Cut tax loopholes, not schools and hospitals
Posted July 07, 2020 in Press Releases
Policy Matters outlines ways to raise $1 billion, protect essential services
State and local governments face soaring needs but dwindling tax collections as the COVID-19 pandemic pounds the economy. Policy Matters Ohio today released a report that identified 20 tax measures the Ohio General Assembly can take to raise more than $1 billion and help avoid deeper cuts to essential services.
“Lawmakers should use the rainy day fund and Congress should provide more assistance,” said Wendy Patton, senior project director at Policy Matters and report co-author. “But in addition, Ohio’s elected leaders should take the opportunity to modernize the tax code and make Ohio’s upside-down tax system more fair.”
Overall, the poorest Ohioans pay nearly twice as much of their income in state and local taxes as the wealthiest 1% do. Ohio’s tax policies have widened the income gap between white and Black residents.
Ohio’s elected officials should tighten the spigot on the $10 billion annual loss of state revenues to tax breaks. Instead, the Tax Expenditure Review Committee (TERC), which is supposed to assess tax breaks and issue a report every two years, has missed its July 1 statutory deadline, and has not met at all.
“The committee needs to conduct its review, and recommend the reduction or elimination of tax breaks that no longer make economic sense for Ohio,” said Zach Schiller, Policy Matters research director and coauthor of the report.

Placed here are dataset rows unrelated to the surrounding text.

(** * env-to-json: the parsing and transformation pipeline

    A shallow embedding of [src/index.js], [src/filters.js] and
    [src/utils.js], and the properties of the pipeline proved over it.

    Strings.  A JavaScript string is a sequence of UTF-16 code units.  The
    development represents it by [string], whose characters stand for the
    code units below 256; every character class of the language that the
    program relies on (white space, line terminators, case mapping, JSON
    escapes) is written out for that range.

    Objects.  The program uses plain objects as ordered maps from keys to
    string values.  An object is represented by the list of its own
    properties in the order [Object.keys] reports them: array-index keys
    first, ascending, then the other keys in creation order. *)

From Stdlib Require Import String Ascii List Bool Arith NArith Lia.
From Stdlib Require Import DecimalString.
From Stdlib Require Import Sorting.Sorted Sorting.Permutation.
Import ListNotations.

Open Scope list_scope.
Open Scope string_scope.

(* ================================================================= *)
(** ** The language: characters, strings, objects *)

Module JS.

(** *** Characters *)

Definition LF  : ascii := "010"%char.
Definition CR  : ascii := "013"%char.
Definition TAB : ascii := "009"%char.
Definition DQ  : ascii := "034"%char.
Definition SQ  : ascii := "039"%char.
Definition BSL : ascii := "092"%char.
Definition HASH : ascii := "035"%char.
Definition EQUALS : ascii := "061"%char.

Definition code (c : ascii) : N := N_of_ascii c.

(** WhiteSpace and LineTerminator code units, as [String.prototype.trim]
    removes them: TAB, LF, VT, FF, CR, SP and NBSP. *)
Definition is_ws (c : ascii) : bool :=
  existsb (N.eqb (code c)) [9; 10; 11; 12; 13; 32; 160]%N.
(** * iota-transport-tcp: the TCP transport of the IOTA gateway

    A shallow embedding of [TcpTransport] (the later revision of
    [tcp-transport.ts], with the port handshake, the receive-socket table and
    the [receiveUnknownNeighbor] flag) and the properties of its connection
    life cycle.

    Conventions of the embedding:
    - a JavaScript [Set] is a duplicate-free list in insertion order, a
      JavaScript [Map] keyed by neighbor objects is a [gmap];
    - an [async] method is cut at its [await]s into synchronous segments; the
      outcome of what is awaited (a connect, a close, a write callback) is
      an argument supplied by the environment;
    - every observable action on the outside world (a socket write, a
      destroy, an emitted event, an armed timer) is appended to a trace. *)

From Stdlib Require Import Ascii String NArith ZArith Lia.
From stdpp Require Import gmap strings list fin_maps.

Local Open Scope N_scope.

(** ** Text and buffers *)

(** A [Buffer] is a list of bytes; a JavaScript string whose characters are
    all below U+0080 has the same bytes in UTF-8, so both are [list ascii]. *)
Abbreviation text := (list ascii).

Definition txt (s : string) : text := list_ascii_of_string s.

The report, the first of several that will put forward revenue-raising measures to clean up the tax code and protect services Ohioans need, highlighted steps such as:
- Cutting the business income deduction known as the LLC Loophole in half;
- Modernizing Ohio’s oil and gas severance tax;
- Extending the sales tax to debt collection and lobbying;
- Eliminating the vendor discount that the biggest retailers like Walmart get for collecting the sales tax; and
- Rolling back the expansion of tax incentives included in the last budget bill.
“At this point in history, it is time to INVEST IN OHIO!” Gov. DeWine said in his state of the state speech last year. “That has become even more critical in the pandemic,” Patton said, “and Ohio policymakers must come up with the resources to do so.”